Deviations from maximum weight predict high-density lipoprotein cholesterol levels in runners: the National Runners' Health Study

Abstract

Objective: The inverse relationship between adiposity and high-density lipoprotein (HDL) cholesterol is well established, however, we believe that its usual representation lacks an important dimension. The purpose of this study is to test whether the relationship depends upon past weight history in addition to current weight.

Design: Physician-supplied medical data were compared to questionnaires from a national cross-sectional survey.

Subjects: 6847 men who ran between zero and 171 km per week.

Measurements: Self-reported current weight, greatest lifetime weight and body circumferences were compared to physician-supplied data for plasma concentrations of HDL cholesterol, low-density lipoprotein (LDL) cholesterol, and triglycerides.

Results: Current HDL-cholesterol levels were greatest in those runners with the greatest weight loss since their maximum lifetime weight and the greatest reductions in circumference of their waist, hip, and chest since their maximum weight. Plasma levels of triglycerides, LDL-cholesterol, and total cholesterol/HDL-cholesterol were also significantly lower for runners showing the greatest decreases in total and regional adiposity since their maximum weight. The results remained significant when adjusted for current body mass index and running mileage.

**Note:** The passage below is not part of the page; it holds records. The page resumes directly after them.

(** A run in a cooperative world without a biometric file issues the calls
    of a two-source run and returns. *)
Lemma run_aleis_pipeline_two_sources :
  wp (fun X ev x => biometric_absent X ev x /\ environment X ev x)
    run_aleis_pipeline
    (fun tr _ =>
       map (fun c => event_name (called_event c)) tr = two_source_calls
       /\ Forall two_source_step tr).
Proof.
  destruct new_column_names as [Hn1 [Hn2 Hn3]].
  unfold run_aleis_pipeline, load_config.
  apply wp_bind_call; intros [] _.
  (* configuration *)
  apply wp_bind_call; intros config [_ Hcfg].
  destruct Hcfg as (lw & mw & th & t & H1 & H2 & H3 & H4).
  eapply wp_bind_lift; [exact H1|].
  eapply wp_bind_lift; [exact H2|].
  eapply wp_bind_lift; [exact H3|].
  eapply wp_bind_lift; [exact H4|].
  (* datasets *)
  apply wp_bind_call; intros enrol_df _.
  apply wp_bind_call; intros demo_df _.
  apply wp_bind_call; intros bio_exists [Habs _].
  cbn in Habs; rewrite (Habs eq_refl); cbn [bind].
  apply wp_bind_call; intros [] _.
  apply wp_bind_call; intros [] _.
  (* cleaning *)
  apply wp_bind_call; intros enrol_clean _.
  apply wp_bind_call; intros enrol_df' _.
  apply wp_bind_call; intros demo_clean _.
  apply wp_bind_call; intros demo_df' _.
  cbn [is_empty empty_frame columns negb bind].
  (* aggregation *)
  apply wp_bind_call; intros enrol_agg [_ HE].
  destruct (HE eq_refl) as (E & HEne & HEnd & ->); clear HE.
  apply wp_bind_call; intros demo_sum [_ HD].
  destruct (HD eq_refl) as (D & _ & HDnd & ->); clear HD.
  cbn [bind].
  (* consolidation *)
  destruct (consolidate_two_extends E D HEne HEnd HDnd)
    as (rows' & Hcons & Hrows & Hext).
  eapply wp_bind_lift; [exact Hcons|].
  apply wp_bind_call; intros [] _.
  apply wp_bind_call; intros [] _.
  eapply wp_bind_lift.
  { apply check_region_coverage_consolidated; [exact Hrows|].
    destruct Hext as [more [_ [_ Hr]]]; intros r Hin; now apply Hr. }
  (* features *)
  apply wp_bind_call; intros velocity [_ Hv].
  destruct Hv as (name & values & Hname & Hlen & ->).
  destruct (append_column_extends _ name values Hext Hname Hlen)
    as [Hext1 Hrows1].
  destruct (groupby_transform_extends _ temporal_concentration Hext1)
    as (tcs & Htc & Htclen).
  eapply wp_bind_lift; [exact Htc|].
  destruct (set_column_extends _ "temporal_concentration" tcs Hext1 Hn1
              ltac:(discriminate) Htclen)
    as (df2 & Hset2 & Hext2 & Hrows2 & Hget2).
  eapply wp_bind_lift; [exact Hset2|].
  (* indicator *)
  destruct (get_column_total_updates df2 Hext2) as (freq & Hfreq & Hfreqlen).
  eapply wp_bind_lift; [exact Hfreq|].
  eapply wp_bind_lift; [exact Hget2|].
  apply wp_bind_call; intros lepi [_ Hl].
  destruct Hl as (scores & -> & Hslen).
  destruct (set_column_extends df2 "lepi" (map CFloat scores) Hext2 Hn2
              ltac:(discriminate)
              ltac:(rewrite length_map; congruence))
    as (df3 & Hset3 & Hext3 & Hrows3 & Hget3).
  eapply wp_bind_lift; [exact Hset3|].
  (* anomaly detection *)
  eapply wp_bind_lift; [exact Hget3|].
  destruct (detect_anomalies_on_scores scores t) as (flags & Hdet & Hflen).
  eapply wp_bind_lift; [exact Hdet|].
  destruct (set_column_extends df3 "anomaly_flag" (map CBool flags) Hext3 Hn3
              ltac:(discriminate)
              ltac:(rewrite length_map; congruence))
    as (df4 & Hset4 & Hext4 & Hrows4 & Hget4).
  eapply wp_bind_lift; [exact Hset4|].
  (* outputs *)
  apply wp_bind_call; intros [] _.
  apply wp_bind_call; intros [] _.
  eapply wp_bind_lift; [exact Hget4|].
  eapply wp_bind_lift; [apply as_mask_flags|].
  apply wp_bind_call; intros policy_brief _.
  apply wp_bind_call; intros [] _.
  intros [] _.
  split; [reflexivity|].
  repeat constructor; try discriminate.
  all: now apply extends_consolidated_columns.
Qed.

(** C8.  In a world that has no biometric file, never raises, and whose
    modules answer as the spec describes them, the run returns normally; the
    calls it issues are those of a two-source run, without a biometric load,
    cleaning, aggregation or merge; and the table it writes has the columns
    [enrolments] and [total_updates] and no column [biometric_updates]. *)
Theorem biometric_absent_run_completes {W} (h : handler W) (w : W) :
  cooperative h ->
  outcome_of (run h run_aleis_pipeline w) = ok tt
  /\ map (fun c => event_name (called_event c))
       (trace_of (run h run_aleis_pipeline w))
     = two_source_calls
  /\ Forall two_source_step (trace_of (run h run_aleis_pipeline w)).
Proof.
  intros Hh.
  destruct (wp_run _ h run_aleis_pipeline Hh _ w
              run_aleis_pipeline_two_sources) as [[] [Hout [Hnames Hsteps]]].
  auto.
Qed.

Lemma scenario_world_cooperative : cooperative scenario_world.
Proof.
  intros X ev w; destruct ev; cbn [scenario_world];
    eexists; eexists; (split; [reflexivity | split]);
    cbn [biometric_absent environment]; auto.
  - exists (YMap [("frequency", YNum (Fin 0.5)); ("diversity", YNum (Fin 0.2));
                  ("temporal", YNum (Fin 0.3))]%string),
      (YMap []), (YMap [("anomaly_zscore", YNum (Fin 2.5))]%string), (Fin 2.5).
    repeat split.
  - intros _; exists enrol_scenario; repeat split; [discriminate|].
    repeat constructor; simpl; intuition discriminate.
  - exists "enrolment_velocity"%string,
      (repeat (CFloat (Fin 0)) (length (rows df))).
    repeat split; [discriminate | apply repeat_length].
  - exists (repeat (Fin 50) (operand_length freq)); split; [reflexivity|].
    destruct freq; [exact I | apply repeat_length].
Qed.

Lemma biometric_absent_run_completes_witness :
  outcome_of (run scenario_world run_aleis_pipeline tt) = ok tt
  /\ map (fun c => event_name (called_event c))
       (trace_of (run scenario_world run_aleis_pipeline tt))
     = two_source_calls
  /\ Forall two_source_step
       (trace_of (run scenario_world run_aleis_pipeline tt)).
Proof.
  apply (biometric_absent_run_completes scenario_world tt).
  exact scenario_world_cooperative.
Defined.

(** The scenario world reaches the indicator: [compute_lepi] is called. *)
Lemma scenario_run_calls_compute_lepi :
  In "compute_lepi"%string
    (map (fun c => event_name (called_event c))
       (trace_of (run scenario_world run_aleis_pipeline tt))).
Proof.
  destruct (wp_run _ scenario_world run_aleis_pipeline
              scenario_world_cooperative _ tt run_aleis_pipeline_two_sources)
    as [_ [_ [Hnames _]]].
  rewrite Hnames; unfold two_source_calls; simpl; tauto.
Qed.

(** ** The diversity argument *)

Lemma returns_after_run {W A} (h : handler W) (p : prog A) :
  forall (seen : bool) (w : W) (a : A),
    returns_after seen p ->
    outcome_of (run h p w) = ok a ->
    seen = true
    \/ Exists (fun c => is_compute_lepi (called_event c) = true)
         (trace_of (run h p w)).
Proof.
  induction p as [a' | e | X ev k IH]; intros seen w a Hp Ho.
  - left; exact Hp.
  - discriminate Ho.
  - cbn [run returns_after] in *.
    destruct (h X ev w) as [[e | x] w']; [discriminate Ho|].
    unfold outcome_of, trace_of in *; cbn [fst snd] in *.
    destruct (IH x _ w' a (Hp x) Ho) as [Hs | He].
    + apply orb_true_iff in Hs as [Hs | Hs];
        [left; exact Hs | right; apply Exists_cons_hd; exact Hs].
    + right; apply Exists_cons_tl; exact He.
Qed.

Ltac walk_returns :=
  repeat match goal with
    | |- True => exact I
    | |- forall _, _ => intro
    | |- _ = true => cbn [is_compute_lepi orb]; reflexivity
    | |- returns_after _ (Ret _) => cbn [returns_after]
    | |- returns_after _ (Raise _) => exact I
    | |- returns_after _ (Call _ _) => cbn [returns_after]
    | |- returns_after _ (bind (lift ?r) _) => destruct r; cbn [bind lift]
    | |- returns_after _ (bind (if ?b then _ else _) _) =>
        destruct b; cbn [bind]
    end.

(** No run of the pipeline returns without having called [compute_lepi]. *)
Lemma run_aleis_pipeline_returns_after_lepi :
  returns_after false run_aleis_pipeline.
Proof.
  unfold run_aleis_pipeline, load_config, call; cbn [bind].
  walk_returns.
Qed.

Lemma scenario_run_returns :
  outcome_of (run scenario_world run_aleis_pipeline tt) = ok tt.
Proof.
  destruct (wp_run _ scenario_world run_aleis_pipeline
              scenario_world_cooperative _ tt run_aleis_pipeline_two_sources)
    as [[] [Hout _]].
  exact Hout.
Qed.

(** C9.  In every run of the pipeline, whatever the world answers, each call
    of [compute_lepi] receives as its diversity argument the scalar 1, whose
    value on every row is 1; and a run that returns has made such a call: the
    indicator is never left out of a completed run, nor computed with another
    diversity. *)
Theorem diversity_is_placeholder {W} (h : handler W) (w : W) :
  Forall (fun c =>
            match called_event c with
            | ComputeLepi _ diversity _ _ =>
                diversity = Scalar (CInt 1)
                /\ forall i, operand_at diversity i = CInt 1
            | _ => True
            end)
    (trace_of (run h run_aleis_pipeline w))
  /\ (outcome_of (run h run_aleis_pipeline w) = ok tt ->
      exists (frequency temporal : operand) (weights : yaml),
        In (Called
              (ComputeLepi frequency (Scalar (CInt 1)) temporal weights))
          (trace_of (run h run_aleis_pipeline w))).
Proof.
  pose proof (all_calls_run _ h _ run_aleis_pipeline_diversity w) as Hall.
  split.
  - eapply Forall_impl; [| exact Hall].
    intros [X ev]; simpl.
    destruct ev; try easy.
    unfold placeholder_diversity.
    intros ->; split; [reflexivity | intros i; reflexivity].
  - intros Hout.
    destruct (returns_after_run h _ false w tt
                run_aleis_pipeline_returns_after_lepi Hout) as [Hs | Hex];
      [discriminate Hs|].
    apply Exists_exists in Hex as [[X ev] [Hin Hev]].
    rewrite Forall_forall in Hall; specialize (Hall _ Hin).
    destruct ev; try discriminate Hev.
    cbn [called_event placeholder_diversity] in Hall; subst.
    eexists; eexists; eexists; exact Hin.
Qed.
(** * Incremental clone aggregator of [track_clones.py]

    A shallow embedding of the clone tracker: the reconciliation of a batch of
    traffic reports against the persisted cumulative state
    ([calculate_cumulative_totals]), the summary that is written to
    [clones_summary.json] ([update_clone_summary]), the append-only CSV log
    ([update_csv]) and the driver ([main]).  The star tracker of
    [track_stars.py] is embedded in the module [Stars].

    Python values are modelled as follows.
    - [int] is [Z] (unbounded).
    - [str] is [string]; [<=] on [str] is the lexicographic order on code
      points, which on UTF-8 encoded text is the bytewise order [String.leb].
    - [dict] is an association list in insertion order whose keys are
      pairwise distinct; [d[k] = v] overwrites in place or appends.
    - An exception is a value of [exn], and code that may raise returns a
      [result]. *)

From Stdlib Require Import List ZArith String Ascii Bool Lia.
From Stdlib Require Import Permutation Sorted.
Import ListNotations.

Local Open Scope string_scope.
Local Open Scope list_scope.
Local Open Scope Z_scope.

Set Implicit Arguments.

(* ===================================================================== *)
(** ** Python dictionaries *)
(* ===================================================================== *)

Definition dict (V : Type) : Type := list (string * V).

Module Dict.
Section Ops.
Variable V : Type.

(** [d.get(k)] *)
Fixpoint get (k : string) (d : dict V) : option V :=
  match d with
  | [] => None
  | (k', v) :: rest => if String.eqb k k' then Some v else get k rest
  end.

(** [k in d] *)
Definition contains (k : string) (d : dict V) : bool :=
  match get k d with Some _ => true | None => false end.

(** [d[k] = v]: an existing key keeps its position, a new key goes last. *)
Fixpoint set (k : string) (v : V) (d : dict V) : dict V :=
  match d with
  | [] => [(k, v)]
  | (k', v') :: rest =>
      if String.eqb k k' then (k', v) :: rest else (k', v') :: set k v rest
  end.

Definition items (d : dict V) : list (string * V) := d.
Definition keys (d : dict V) : list string := map fst d.
Definition values (d : dict V) : list V := map snd d.
Definition len (d : dict V) : nat := List.length d.

(** The keys of a dictionary are pairwise distinct. *)
Definition wf (d : dict V) : Prop := NoDup (keys d).

(** [d1 == d2] on dictionaries ignores the insertion order. *)
Definition equiv (d1 d2 : dict V) : Prop := forall k, get k d1 = get k d2.
End Ops.
End Dict.

(* ===================================================================== *)
(** ** Exceptions *)
(* ===================================================================== *)

Inductive exn : Type :=
| KeyError (key : string)
| ValueError (msg : string)
| ApiError (msg : string).

Inductive result (A : Type) : Type :=
| Ok (a : A)
| Raise (e : exn).

Arguments Ok {A} a.
Arguments Raise {A} e.

Definition bind {A B : Type} (m : result A) (f : A -> result B) : result B :=
  match m with
  | Ok a => f a
  | Raise e => Raise e
  end.

Notation "x <- m ;; k" := (bind m (fun x => k))
  (at level 61, m at next level, right associativity).
Notation "' p <- m ;; k" := (bind m (fun x => let p := x in k))
  (at level 61, p pattern, m at next level, right associativity).

(** [d[k]] as an expression raises [KeyError] on a missing key. *)
Definition getitem {V : Type} (k : string) (d : dict V) : result V :=
  match Dict.get k d with
  | Some v => Ok v
  | None => Raise (KeyError k)
  end.

(** A [for] loop whose body may raise. *)
Fixpoint for_each {A S : Type} (body : A -> S -> result S)
    (l : list A) (s : S) : result S :=
  match l with
  | [] => Ok s
  | x :: rest => s' <- body x s ;; for_each body rest s'
  end.

(** The same loop when the body reads the clock: [i] counts the
    iterations. *)
Fixpoint for_each_from {A S : Type} (body : nat -> A -> S -> result S)
    (i : nat) (l : list A) (s : S) : result S :=
  match l with
  | [] => Ok s
  | x :: rest => s' <- body i x s ;; for_each_from body (Datatypes.S i) rest s'
  end.

(* ===================================================================== *)
(** ** Data model *)
(* ===================================================================== *)

(** One day of traffic: [{"count": .., "uniques": ..}]. *)
Record DayStats : Type := mkDayStats {
  count : Z;
  uniques : Z
}.

(** One element of [clone_data], built by [get_clone_stats]. *)
Record RepoData : Type := mkRepoData {
  timestamp : string;
  date : string;
  repo_name : string;
  period_clones : Z;
  period_unique : Z;
  daily_breakdown : dict DayStats
}.

(** One value of [cumulative_totals].  The key ["last_updated"] is missing
    between the creation of the entry and the end of the loop body. *)
Record RepoTotals : Type := mkRepoTotals {
  total_clones : Z;
  total_unique : Z;
  first_tracked : string;
  last_updated : option string
}.

Definition set_total_clones (t : RepoTotals) (v : Z) : RepoTotals :=
  mkRepoTotals v (total_unique t) (first_tracked t) (last_updated t).

Definition set_total_unique (t : RepoTotals) (v : Z) : RepoTotals :=
  mkRepoTotals (total_clones t) v (first_tracked t) (last_updated t).

Definition set_last_updated (t : RepoTotals) (v : string) : RepoTotals :=
  mkRepoTotals (total_clones t) (total_unique t) (first_tracked t) (Some v).

(** The value returned by [load_historical_data]. *)
Record Historical : Type := mkHistorical {
  cumulative_totals : dict RepoTotals;
  daily_records : dict (dict DayStats);
  last_run : option string
}.

(** The pair [(cumulative, daily_records)] that the reconciliation loop
    updates and finally returns. *)
Definition State : Type := (dict RepoTotals * dict (dict DayStats))%type.

(* ===================================================================== *)
(** ** [calculate_cumulative_totals] *)
(* ===================================================================== *)

(** [a >= b] on [str]. *)
Definition str_ge (a b : string) : bool := String.leb b a.

(** Lines 155-158: what is stored in the ledger for a day of the
    breakdown. *)
Definition snapshot (day_stats : DayStats) : DayStats :=
  mkDayStats (count day_stats) (uniques day_stats).
Lemma overnads_send_request_first (token chat_id : option string)
    (url : string) (payload : option json) (w : world) :
  exists rest,
    events (Overnads.send_request_with_retry token chat_id url "POST" payload
              default_retries default_backoff w)
    = ERequest "POST" url payload (net w (net_calls w)) :: rest.
Proof.
  unfold Overnads.send_request_with_retry.
  change (Z.to_nat default_retries) with 3%nat.
  rewrite overnads_attempt_step.
  destruct (net w (net_calls w)) as [r|];
    [|cbv zeta; cbn [events overnads_failed_attempt app];
      rewrite overnads_request_POST; eauto].
  destruct (status_code r =? 401);
    [cbv zeta; cbn [events]; rewrite overnads_request_POST; eauto|].
  destruct (status_code r <? 500);
    cbv zeta; cbn [events overnads_failed_attempt app];
    rewrite overnads_request_POST; eauto.
Qed.

(** [main.py]: the second half of an iteration whose start response has
    status 200 or 201. *)
Lemma main_play_started_run (tickets : Z) (i : nat) (r : response)
    (w : world) :
  is_200_201 (status_code r) = true ->
  let points := randint_of 90 110 (rnd w (rnd_calls w)) in
  let coins := randint_of 1 4 (rnd w (S (rnd_calls w))) in
  let won := randint_of 0 4 (rnd w (S (S (rnd_calls w)))) in
  let end_call := Main.send_request "POST" API_game_end
                    (Some (game_payload points coins won))
                    default_retries default_backoff (drawn 3 w) in
  let before := [ ELog Info MGameStarted; ESleep 30;
                  ELog Info (MEndingGame (JNum points)) ] in
  Main.play_started tickets i (Some r) w =
  match out end_call with
  | Val _ =>
      let wait := Main.wait_next tickets i (final end_call) in
      Result (out wait) (final wait)
             (before ++ events end_call
              ++ ELog Success MGameFinished :: events wait)
  | Exit c => Result (Exit c) (final end_call) (before ++ events end_call)
  | Raise e => Result (Raise e) (final end_call) (before ++ events end_call)
  end.
Proof.
  intros H points coins won end_call before.
  unfold Main.play_started. rewrite H, (is_200_201_ok r H). cbn [andb].
  rewrite bind_run. cbn [log emit out final events].
  rewrite bind_run. cbn [sleep emit out final events].
  rewrite bind_run. cbn [randint out final events bump_rnd rnd rnd_calls].
  rewrite bind_run. cbn [randint out final events bump_rnd rnd rnd_calls].
  rewrite bind_run. cbn [randint out final events bump_rnd rnd rnd_calls].
  rewrite bind_run. cbn [log emit out final events].
  rewrite bind_run. fold points coins won.
  change (bump_rnd (bump_rnd (bump_rnd w))) with (drawn 3 w).
  fold end_call.
  destruct (out end_call) as [res| |]; reflexivity.
Qed.

(** [main.py]: the second half of an iteration whose start response is not
    a 200 or 201 that counts as true. *)
Lemma main_play_started_skip (tickets : Z) (i : nat)
    (start_response : option response) (w : world) :
  match start_response with
  | Some r => response_ok r && is_200_201 (status_code r)
  | None => false
  end = false ->
  Main.play_started tickets i start_response w =
  Result (Val tt) w
    [ ELog Error
        (MCouldNotStart
           match start_response with
           | Some r => if response_ok r then Some (status_code r) else None
           | None => None
           end
           match start_response with
           | Some r => if response_ok r then text r else "No Response"
           | None => "No Response"
           end);
      ELog Warning MSkippingTicket ].
Proof.
  intros H. unfold Main.play_started. cbv zeta. rewrite H. reflexivity.
Qed.

(** [main.py]: an iteration is its banner, its start request, and the
    second half on the answer: the stuck-game branch is never taken. *)
Lemma main_play_ticket_run (ta : json) (tickets : Z) (i : nat) (w : world) :
  let start := Main.send_request "POST" API_game_start None
                 default_retries default_backoff w in
  let banner := ELog Plain (MTicketBanner (i + 1) ta) in
  Main.play_ticket ta tickets i w =
  match out start with
  | Val start_response =>
      let rest := Main.play_started tickets i start_response (final start) in
      Result (out rest) (final rest) (banner :: events start ++ events rest)
  | Exit c => Result (Exit c) (final start) (banner :: events start)
  | Raise e => Result (Raise e) (final start) (banner :: events start)
  end.
Proof.
  intros start banner. unfold Main.play_ticket.
  rewrite bind_run. cbn [log emit out final events].
  rewrite bind_run. fold start.
  destruct (out start) as [[r|]| |]; cbn [app]; try reflexivity.
  cbv zeta. now rewrite stuck_test_false.
Qed.

Section OvernadsPlayLoop.

Variables (token chat_id : option string).

Lemma overnads_play_started_run (tickets : Z) (i : nat) (played : Z)
    (r : response) (w : world) :
  is_200_201 (status_code r) = true ->
  let points := randint_of 90 110 (rnd w (rnd_calls w)) in
  let coins := randint_of 1 4 (rnd w (S (rnd_calls w))) in
  let won := randint_of 0 4 (rnd w (S (S (rnd_calls w)))) in
  let payload := game_payload points coins won in
  let end_call := Overnads.send_request_with_retry token chat_id API_game_end
                    "POST" (Some payload)
                    default_retries default_backoff (drawn 3 w) in
  let before := [ ELog Info MGameStarted; ESleep 30;
                  ELog Info (MEndingGame payload) ] in
  Overnads.play_started token chat_id tickets i played (Some r) w =
  match out end_call with
  | Val _ =>
      let wait := Overnads.wait_next tickets i (final end_call) in
      Result (match out wait with
              | Val _ => Val (played + 1)
              | Exit c => Exit c
              | Raise e => Raise e
              end)
             (final wait) (before ++ events end_call ++ events wait)
  | Exit c => Result (Exit c) (final end_call) (before ++ events end_call)
  | Raise e => Result (Raise e) (final end_call) (before ++ events end_call)
  end.
Proof.
  intros H points coins won payload end_call before.
  unfold Overnads.play_started. cbv zeta.
  rewrite H, (is_200_201_ok r H). cbn [andb].
  rewrite bind_run.
  rewrite bind_run. cbn [log emit out final events].
  rewrite bind_run. cbn [sleep emit out final events].
  rewrite bind_run. cbn [randint out final events bump_rnd rnd rnd_calls].
  rewrite bind_run. cbn [randint out final events bump_rnd rnd rnd_calls].
  rewrite bind_run. cbn [randint out final events bump_rnd rnd rnd_calls].
  rewrite bind_run. cbn [log emit out final events].
  rewrite bind_run. fold points coins won. fold payload.
  change (bump_rnd (bump_rnd (bump_rnd w))) with (drawn 3 w).
  fold end_call.
  destruct (out end_call) as [res| |]; cbn [out final events app ret];
    try reflexivity.
  rewrite bind_run.
  destruct (out (Overnads.wait_next tickets i (final end_call)));
    cbn [out final events app ret]; rewrite ?app_nil_r; reflexivity.
Qed.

Conclusion: These results suggest that the lipoprotein concentrations of runners are in part dependent upon whether the current weight is relatively high or low within the historical range of weights experienced by the individual.

Figures

Figure 1

Mean plasma concentrations of HDL-cholesterol, triglycerides and the ratio of total cholesterol to HDL-cholesterol (vertical axis) in men divided into groups according to their changes in body mass index and waist circumference since greatest weight. Significant group differences (P < 0.05) by changes in body mass index are coded: * different from > − 2.0 kg/m2; † different from − 2 to − 4 kg/m2; § different from − 4 to − 6 kg/m2. Significant group differences (P < 0.05) by changes in waist circumference are coded: * different from > − 3 cm; † different from − 3 to − 6 cm; § different from − 6 to − 9 cm.

Figure 2

High lipoprotein lipase activity may increase HDL-cholesterol in previously overweight runners by reducing the pool of triglyceride-rich lipoproteins (for example chylomicrons, VLDL) thereby favoring the pathway of low cholesteryl ester triglyceride exchange [20,21]. Specifically, cholesteryl ester, formed from free cholesterol by L:CAT (lecithin:cholesterol acyltransferase); (A), is incorporated into the HDL core (B). This process is continued (F,G,H,I) leading to the formation of HDL2. Under the alternative pathway of high cholesteryl ester triglyceride exchange, HDL forms a ternary complex with cholesteryl ester transfer protein and either chylomicron or VLDL particles (C). When this occurs, the cholesteryl ester transfer protein may mediate the net transfer of cholesteryl ester from HDL to the chylomicron or VLDL particle (C). In exchange for the cholesteryl ester, triglyceride is transferred to HDL (D), which may then be hydrolyzed by hepatic lipase (E), so that HDL-cholesteryl ester does not accumulate.